### WHAT IS EXPECTED
In the records below, find the line with "intros Hfuel." and the line with "Lemma map_get_keys (key". Print both exactly, along with every line between them, and no other line.

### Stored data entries

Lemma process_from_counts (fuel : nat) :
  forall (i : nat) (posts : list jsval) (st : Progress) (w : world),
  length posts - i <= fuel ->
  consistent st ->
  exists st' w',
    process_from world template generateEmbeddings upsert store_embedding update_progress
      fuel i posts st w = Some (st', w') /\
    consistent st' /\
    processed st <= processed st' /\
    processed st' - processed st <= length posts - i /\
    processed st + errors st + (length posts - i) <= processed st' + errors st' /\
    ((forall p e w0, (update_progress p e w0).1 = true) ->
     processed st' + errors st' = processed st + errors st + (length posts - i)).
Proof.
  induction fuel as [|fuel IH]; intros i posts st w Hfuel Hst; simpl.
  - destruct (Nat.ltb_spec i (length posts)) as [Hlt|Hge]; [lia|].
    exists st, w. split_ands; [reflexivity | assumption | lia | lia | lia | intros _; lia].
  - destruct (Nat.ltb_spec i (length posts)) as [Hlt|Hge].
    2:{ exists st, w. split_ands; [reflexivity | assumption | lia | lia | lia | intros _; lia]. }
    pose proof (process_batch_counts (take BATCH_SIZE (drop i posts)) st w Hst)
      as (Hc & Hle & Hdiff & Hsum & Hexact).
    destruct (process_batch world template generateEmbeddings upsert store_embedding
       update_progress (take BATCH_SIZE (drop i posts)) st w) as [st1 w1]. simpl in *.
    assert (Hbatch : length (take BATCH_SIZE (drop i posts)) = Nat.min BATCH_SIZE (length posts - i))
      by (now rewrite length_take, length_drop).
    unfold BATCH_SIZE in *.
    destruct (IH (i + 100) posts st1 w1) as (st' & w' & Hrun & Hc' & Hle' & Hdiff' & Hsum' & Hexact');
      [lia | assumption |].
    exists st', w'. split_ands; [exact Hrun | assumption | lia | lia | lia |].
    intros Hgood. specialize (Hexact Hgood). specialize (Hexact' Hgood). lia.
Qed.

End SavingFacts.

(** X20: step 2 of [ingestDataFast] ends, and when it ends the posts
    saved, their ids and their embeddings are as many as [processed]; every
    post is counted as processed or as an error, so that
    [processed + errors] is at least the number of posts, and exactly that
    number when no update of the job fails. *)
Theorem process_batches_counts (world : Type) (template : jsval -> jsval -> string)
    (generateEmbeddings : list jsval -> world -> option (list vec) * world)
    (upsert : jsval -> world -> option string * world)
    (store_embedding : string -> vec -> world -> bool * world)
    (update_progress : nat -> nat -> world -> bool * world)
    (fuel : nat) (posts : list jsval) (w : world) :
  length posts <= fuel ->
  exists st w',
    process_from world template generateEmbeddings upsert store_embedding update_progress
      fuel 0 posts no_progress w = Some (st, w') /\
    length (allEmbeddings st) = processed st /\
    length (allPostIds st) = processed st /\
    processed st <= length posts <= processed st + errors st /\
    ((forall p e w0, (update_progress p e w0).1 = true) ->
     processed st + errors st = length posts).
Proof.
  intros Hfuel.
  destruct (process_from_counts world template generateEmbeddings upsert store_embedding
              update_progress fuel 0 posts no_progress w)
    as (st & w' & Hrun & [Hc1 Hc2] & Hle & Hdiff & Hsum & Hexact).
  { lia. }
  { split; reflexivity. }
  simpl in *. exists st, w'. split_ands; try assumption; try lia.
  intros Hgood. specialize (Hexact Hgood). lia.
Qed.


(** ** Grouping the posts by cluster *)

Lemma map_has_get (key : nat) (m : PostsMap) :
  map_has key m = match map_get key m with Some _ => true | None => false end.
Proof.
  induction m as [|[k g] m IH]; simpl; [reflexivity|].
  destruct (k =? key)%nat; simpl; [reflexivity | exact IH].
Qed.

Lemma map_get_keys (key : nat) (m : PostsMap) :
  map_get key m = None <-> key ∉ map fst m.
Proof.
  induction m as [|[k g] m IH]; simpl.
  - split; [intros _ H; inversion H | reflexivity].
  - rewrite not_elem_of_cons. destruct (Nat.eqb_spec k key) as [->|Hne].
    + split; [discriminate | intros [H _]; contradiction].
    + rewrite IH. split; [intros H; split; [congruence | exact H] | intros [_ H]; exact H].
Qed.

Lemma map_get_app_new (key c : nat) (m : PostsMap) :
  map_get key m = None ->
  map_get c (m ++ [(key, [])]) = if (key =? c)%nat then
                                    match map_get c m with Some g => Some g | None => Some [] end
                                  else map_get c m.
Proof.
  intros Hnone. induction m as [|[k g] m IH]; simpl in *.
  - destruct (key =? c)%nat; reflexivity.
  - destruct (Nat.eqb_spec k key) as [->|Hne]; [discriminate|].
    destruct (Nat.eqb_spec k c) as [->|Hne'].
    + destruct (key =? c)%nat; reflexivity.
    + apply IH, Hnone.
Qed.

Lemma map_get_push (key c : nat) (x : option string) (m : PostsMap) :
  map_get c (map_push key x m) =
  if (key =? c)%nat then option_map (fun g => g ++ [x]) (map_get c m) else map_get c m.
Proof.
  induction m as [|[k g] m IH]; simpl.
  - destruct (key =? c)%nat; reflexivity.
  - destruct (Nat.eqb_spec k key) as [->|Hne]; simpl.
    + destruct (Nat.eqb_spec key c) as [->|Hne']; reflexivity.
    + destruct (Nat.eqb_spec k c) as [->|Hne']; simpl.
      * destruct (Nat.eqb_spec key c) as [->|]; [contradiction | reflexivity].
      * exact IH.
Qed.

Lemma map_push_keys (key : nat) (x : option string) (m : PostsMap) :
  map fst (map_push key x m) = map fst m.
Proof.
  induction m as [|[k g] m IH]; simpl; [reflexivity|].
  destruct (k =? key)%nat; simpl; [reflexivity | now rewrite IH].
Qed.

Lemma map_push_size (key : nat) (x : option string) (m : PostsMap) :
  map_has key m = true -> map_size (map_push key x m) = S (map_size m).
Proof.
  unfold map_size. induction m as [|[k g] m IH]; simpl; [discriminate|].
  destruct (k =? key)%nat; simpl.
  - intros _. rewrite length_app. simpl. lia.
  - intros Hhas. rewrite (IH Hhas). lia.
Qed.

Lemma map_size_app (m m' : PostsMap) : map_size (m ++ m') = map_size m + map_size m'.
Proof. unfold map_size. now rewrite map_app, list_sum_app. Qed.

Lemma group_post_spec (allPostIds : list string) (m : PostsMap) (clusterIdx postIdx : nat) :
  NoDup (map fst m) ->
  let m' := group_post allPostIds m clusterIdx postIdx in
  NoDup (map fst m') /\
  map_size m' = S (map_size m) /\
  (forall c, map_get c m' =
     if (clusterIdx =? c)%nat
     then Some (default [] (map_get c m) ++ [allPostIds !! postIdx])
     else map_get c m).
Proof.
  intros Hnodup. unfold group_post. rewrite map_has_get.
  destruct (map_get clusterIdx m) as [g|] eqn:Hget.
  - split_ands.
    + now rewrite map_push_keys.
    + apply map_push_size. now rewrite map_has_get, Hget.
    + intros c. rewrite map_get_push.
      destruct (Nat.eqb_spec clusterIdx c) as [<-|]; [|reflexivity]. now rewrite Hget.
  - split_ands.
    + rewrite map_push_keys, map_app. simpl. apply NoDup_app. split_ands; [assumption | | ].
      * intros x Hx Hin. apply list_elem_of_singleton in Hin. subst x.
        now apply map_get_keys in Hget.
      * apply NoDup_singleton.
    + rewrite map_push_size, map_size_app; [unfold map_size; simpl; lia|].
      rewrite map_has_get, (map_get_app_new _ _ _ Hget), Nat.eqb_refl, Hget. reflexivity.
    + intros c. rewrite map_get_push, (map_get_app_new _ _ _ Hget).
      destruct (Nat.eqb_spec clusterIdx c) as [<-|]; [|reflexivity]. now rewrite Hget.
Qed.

==

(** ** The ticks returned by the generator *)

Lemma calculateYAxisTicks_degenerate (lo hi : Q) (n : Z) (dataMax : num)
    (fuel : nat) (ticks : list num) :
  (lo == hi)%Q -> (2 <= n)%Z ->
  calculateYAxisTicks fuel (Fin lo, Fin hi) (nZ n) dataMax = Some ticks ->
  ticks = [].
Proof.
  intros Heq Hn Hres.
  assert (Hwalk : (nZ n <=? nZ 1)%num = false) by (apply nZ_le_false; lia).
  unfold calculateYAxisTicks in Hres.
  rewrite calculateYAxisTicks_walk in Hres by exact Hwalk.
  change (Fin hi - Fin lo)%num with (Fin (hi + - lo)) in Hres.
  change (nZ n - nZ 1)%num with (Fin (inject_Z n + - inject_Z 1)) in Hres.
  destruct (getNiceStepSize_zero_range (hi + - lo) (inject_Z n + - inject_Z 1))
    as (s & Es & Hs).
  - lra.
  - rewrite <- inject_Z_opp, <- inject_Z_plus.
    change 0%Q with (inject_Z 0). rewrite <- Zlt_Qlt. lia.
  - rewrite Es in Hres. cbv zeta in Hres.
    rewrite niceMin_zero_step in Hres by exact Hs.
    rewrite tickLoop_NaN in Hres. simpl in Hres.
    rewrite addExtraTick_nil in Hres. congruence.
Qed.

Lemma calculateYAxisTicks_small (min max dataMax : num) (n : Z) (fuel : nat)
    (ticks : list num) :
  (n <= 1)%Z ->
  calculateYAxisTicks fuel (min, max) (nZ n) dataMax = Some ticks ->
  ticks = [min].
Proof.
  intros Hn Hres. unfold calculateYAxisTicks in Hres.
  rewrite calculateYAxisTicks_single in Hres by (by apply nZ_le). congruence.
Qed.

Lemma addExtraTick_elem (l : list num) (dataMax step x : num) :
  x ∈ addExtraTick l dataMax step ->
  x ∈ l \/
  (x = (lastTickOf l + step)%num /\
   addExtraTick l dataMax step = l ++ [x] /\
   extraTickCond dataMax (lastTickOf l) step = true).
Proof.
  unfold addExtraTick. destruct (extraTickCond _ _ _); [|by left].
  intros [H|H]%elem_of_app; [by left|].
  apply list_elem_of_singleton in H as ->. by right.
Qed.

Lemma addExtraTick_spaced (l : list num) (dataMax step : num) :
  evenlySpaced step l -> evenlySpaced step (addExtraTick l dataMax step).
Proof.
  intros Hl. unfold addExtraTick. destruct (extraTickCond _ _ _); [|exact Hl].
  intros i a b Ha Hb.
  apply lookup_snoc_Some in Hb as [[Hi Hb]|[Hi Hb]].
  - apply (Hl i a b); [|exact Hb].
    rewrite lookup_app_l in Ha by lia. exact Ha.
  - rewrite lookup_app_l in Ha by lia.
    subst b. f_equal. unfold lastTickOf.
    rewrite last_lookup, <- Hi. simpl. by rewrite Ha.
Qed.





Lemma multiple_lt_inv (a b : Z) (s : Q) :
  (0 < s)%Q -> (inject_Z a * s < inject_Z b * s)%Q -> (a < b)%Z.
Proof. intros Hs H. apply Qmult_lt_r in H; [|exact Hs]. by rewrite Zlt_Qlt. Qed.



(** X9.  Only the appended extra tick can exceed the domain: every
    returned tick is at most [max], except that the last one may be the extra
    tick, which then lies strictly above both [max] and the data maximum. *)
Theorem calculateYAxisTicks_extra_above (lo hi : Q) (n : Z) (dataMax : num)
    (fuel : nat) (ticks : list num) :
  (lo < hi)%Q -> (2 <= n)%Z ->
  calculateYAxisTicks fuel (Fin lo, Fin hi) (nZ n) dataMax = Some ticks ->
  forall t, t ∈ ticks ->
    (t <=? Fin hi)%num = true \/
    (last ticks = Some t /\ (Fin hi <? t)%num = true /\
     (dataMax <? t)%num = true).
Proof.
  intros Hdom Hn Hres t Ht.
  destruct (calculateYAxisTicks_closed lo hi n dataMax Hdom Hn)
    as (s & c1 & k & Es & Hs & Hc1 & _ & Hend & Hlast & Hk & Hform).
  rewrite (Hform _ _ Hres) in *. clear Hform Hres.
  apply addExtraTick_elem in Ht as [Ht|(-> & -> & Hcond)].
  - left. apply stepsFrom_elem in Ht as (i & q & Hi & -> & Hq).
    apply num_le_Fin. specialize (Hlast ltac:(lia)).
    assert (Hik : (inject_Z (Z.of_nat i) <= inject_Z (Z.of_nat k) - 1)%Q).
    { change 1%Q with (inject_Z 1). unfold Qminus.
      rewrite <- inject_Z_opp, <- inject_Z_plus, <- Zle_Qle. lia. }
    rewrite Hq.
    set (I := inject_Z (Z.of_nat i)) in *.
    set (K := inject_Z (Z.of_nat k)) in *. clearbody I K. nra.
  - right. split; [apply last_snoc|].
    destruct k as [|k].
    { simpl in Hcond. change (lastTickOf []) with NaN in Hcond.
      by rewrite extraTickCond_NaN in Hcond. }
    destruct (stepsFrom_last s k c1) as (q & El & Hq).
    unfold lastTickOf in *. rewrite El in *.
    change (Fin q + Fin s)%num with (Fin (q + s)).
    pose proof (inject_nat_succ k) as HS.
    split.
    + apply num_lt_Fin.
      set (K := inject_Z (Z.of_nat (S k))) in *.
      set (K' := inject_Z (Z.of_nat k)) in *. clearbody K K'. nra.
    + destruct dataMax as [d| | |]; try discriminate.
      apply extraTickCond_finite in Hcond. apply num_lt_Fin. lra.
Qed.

---

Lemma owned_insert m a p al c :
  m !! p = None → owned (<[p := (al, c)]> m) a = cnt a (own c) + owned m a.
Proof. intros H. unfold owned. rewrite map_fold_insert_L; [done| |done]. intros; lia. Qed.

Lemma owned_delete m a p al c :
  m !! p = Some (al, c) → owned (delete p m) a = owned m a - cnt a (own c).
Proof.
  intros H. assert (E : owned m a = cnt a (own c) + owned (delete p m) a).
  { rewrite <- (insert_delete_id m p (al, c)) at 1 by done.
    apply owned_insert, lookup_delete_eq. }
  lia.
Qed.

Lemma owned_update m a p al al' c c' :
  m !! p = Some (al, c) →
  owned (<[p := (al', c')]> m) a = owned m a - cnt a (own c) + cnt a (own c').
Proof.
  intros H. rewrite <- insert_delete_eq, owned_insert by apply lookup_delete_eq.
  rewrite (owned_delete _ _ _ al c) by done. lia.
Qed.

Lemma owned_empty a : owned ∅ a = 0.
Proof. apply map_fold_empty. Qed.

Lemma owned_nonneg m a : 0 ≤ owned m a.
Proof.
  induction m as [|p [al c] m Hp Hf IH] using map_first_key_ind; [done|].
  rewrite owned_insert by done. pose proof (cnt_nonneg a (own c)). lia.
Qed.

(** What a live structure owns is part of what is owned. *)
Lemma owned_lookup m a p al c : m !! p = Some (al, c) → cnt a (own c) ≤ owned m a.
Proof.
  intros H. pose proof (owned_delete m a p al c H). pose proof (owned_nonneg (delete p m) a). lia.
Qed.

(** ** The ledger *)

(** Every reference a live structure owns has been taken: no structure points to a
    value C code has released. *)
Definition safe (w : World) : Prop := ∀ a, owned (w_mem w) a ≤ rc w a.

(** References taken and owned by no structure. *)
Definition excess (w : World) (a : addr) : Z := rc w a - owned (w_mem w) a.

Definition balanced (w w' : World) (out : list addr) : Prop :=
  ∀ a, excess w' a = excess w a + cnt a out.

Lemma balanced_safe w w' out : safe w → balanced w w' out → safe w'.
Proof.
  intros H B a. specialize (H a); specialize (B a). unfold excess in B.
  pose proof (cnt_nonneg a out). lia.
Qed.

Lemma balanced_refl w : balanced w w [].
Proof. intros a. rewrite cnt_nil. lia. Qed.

### EXERCISE ANSWER
  intros Hfuel.
  destruct (process_from_counts world template generateEmbeddings upsert store_embedding
              update_progress fuel 0 posts no_progress w)
    as (st & w' & Hrun & [Hc1 Hc2] & Hle & Hdiff & Hsum & Hexact).
  { lia. }
  { split; reflexivity. }
  simpl in *. exists st, w'. split_ands; try assumption; try lia.
  intros Hgood. specialize (Hexact Hgood). lia.
Qed.


(** ** Grouping the posts by cluster *)

Lemma map_has_get (key : nat) (m : PostsMap) :
  map_has key m = match map_get key m with Some _ => true | None => false end.
Proof.
  induction m as [|[k g] m IH]; simpl; [reflexivity|].
  destruct (k =? key)%nat; simpl; [reflexivity | exact IH].
Qed.

Lemma map_get_keys (key : nat) (m : PostsMap) :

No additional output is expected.